- _YOUR OBJECTIVE_: Among the records that follow, set down only the lines from the one containing "(** * The storage" to the one containing "member_nodes : Membership", both included, exactly.

- _RECORDS SUPPLIED_:
(* ===== verification/Consensus.v ===== *)
(** * The storage of a namespace group (crates/pepper-consensus)

    What the crate gives to the consensus library: the log of a group and the state
    machine that applies it, both in tables of the metadata database, and the buffer
    between a command and the block store.  The library itself, its votes and its
    memberships are parameters. *)
From stdpp Require Import base gmap sets list strings sorting.
From Stdlib Require Import Strings.Byte.
From S2P Require Import Prelude Tables Types Merkle Namespace Pins.

(** ** What the library names *)

Record LogId := mkLogId { leader_term : N; leader_node : N; log_index : N }.

(** Votes and memberships of the library. *)
Class Openraft := {
  Vote : Type;
  Membership : Type;
  default_membership : Membership;
  voter_ids : Membership → list N;
  (** the nodes with their addresses *)
  member_nodes : Membership → list (N * string);
  log_id_to_string : LogId → string
}.

Section Types.
Context `{Openraft}.

Inductive EntryPayload :=
| Blank
| Normal (commands : list CommandEnvelope)
| MembershipChange (m : Membership).

Record Entry := mkEntry { entry_log_id : LogId; entry_payload : EntryPayload }.

Record StoredMembership := mkStoredMembership { membership_log_id : option LogId; stored_membership : Membership }.

Record PersistedStateMachine := mkPersisted {
  last_applied_log : option LogId;
  membership_epoch : N;
  membership : StoredMembership;
  namespace_state : NamespaceState
}.

Record SnapshotPointer := mkPointer {
  pointer_checkpoint : Cid;
  pointer_epoch : N;
  replica_node_ids : list string
}.

Record SnapshotMeta := mkMeta {
  last_log_id : option LogId;
  last_membership : StoredMembership;
  snapshot_id : string
}.

Record StoredSnapshotRecord := mkSnapshotRecord { snapshot_meta : SnapshotMeta; snapshot_pointer : SnapshotPointer }.
End Types.

Record ConsensusResponse := mkConsensusResponse {
  consensus_result : option ApplyResult;
  error_code : option string;
  consensus_error : option string
}.

Definition namespace_error_code (e : NamespaceError) : string :=
  match e with
  | Namespace.GenerationConflict _ => "generation_conflict"
  | IdempotencyConflict => "idempotency_conflict"
  | StaleSnapshot => "stale_snapshot"
  | Unauthorized _ => "unauthorized"
  | UnknownRevision _ => "unknown_revision"
  | SnapshotExists _ => "snapshot_exists"
  | SnapshotNotFound _ => "snapshot_not_found"
  | EmptyTransaction | NoChanges => "no_changes"
  | _ => "invalid_namespace_command"
  end.

Definition application_error (e : NamespaceError) : ConsensusResponse :=
  mkConsensusResponse None (Some (namespace_error_code e)) (Some (NamespaceError_to_string e)).

(** [StorageError] of the library, by the helper that makes it. *)
Inductive StorageError :=
| ReadLogs (message : string)
| WriteLogs (message : string)
| WriteState (message : string)
| ApplyFailed (at_ : LogId) (message : string)
| WriteSnapshot (message : string)
| ReadSnapshot (message : string).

- _REPLY TO THE TASK_:
(** * The storage of a namespace group (crates/pepper-consensus)

    What the crate gives to the consensus library: the log of a group and the state
    machine that applies it, both in tables of the metadata database, and the buffer
    between a command and the block store.  The library itself, its votes and its
    memberships are parameters. *)
From stdpp Require Import base gmap sets list strings sorting.
From Stdlib Require Import Strings.Byte.
From S2P Require Import Prelude Tables Types Merkle Namespace Pins.

(** ** What the library names *)

Record LogId := mkLogId { leader_term : N; leader_node : N; log_index : N }.

(** Votes and memberships of the library. *)
Class Openraft := {
  Vote : Type;
  Membership : Type;
  default_membership : Membership;
  voter_ids : Membership → list N;
  (** the nodes with their addresses *)
  member_nodes : Membership → list (N * string);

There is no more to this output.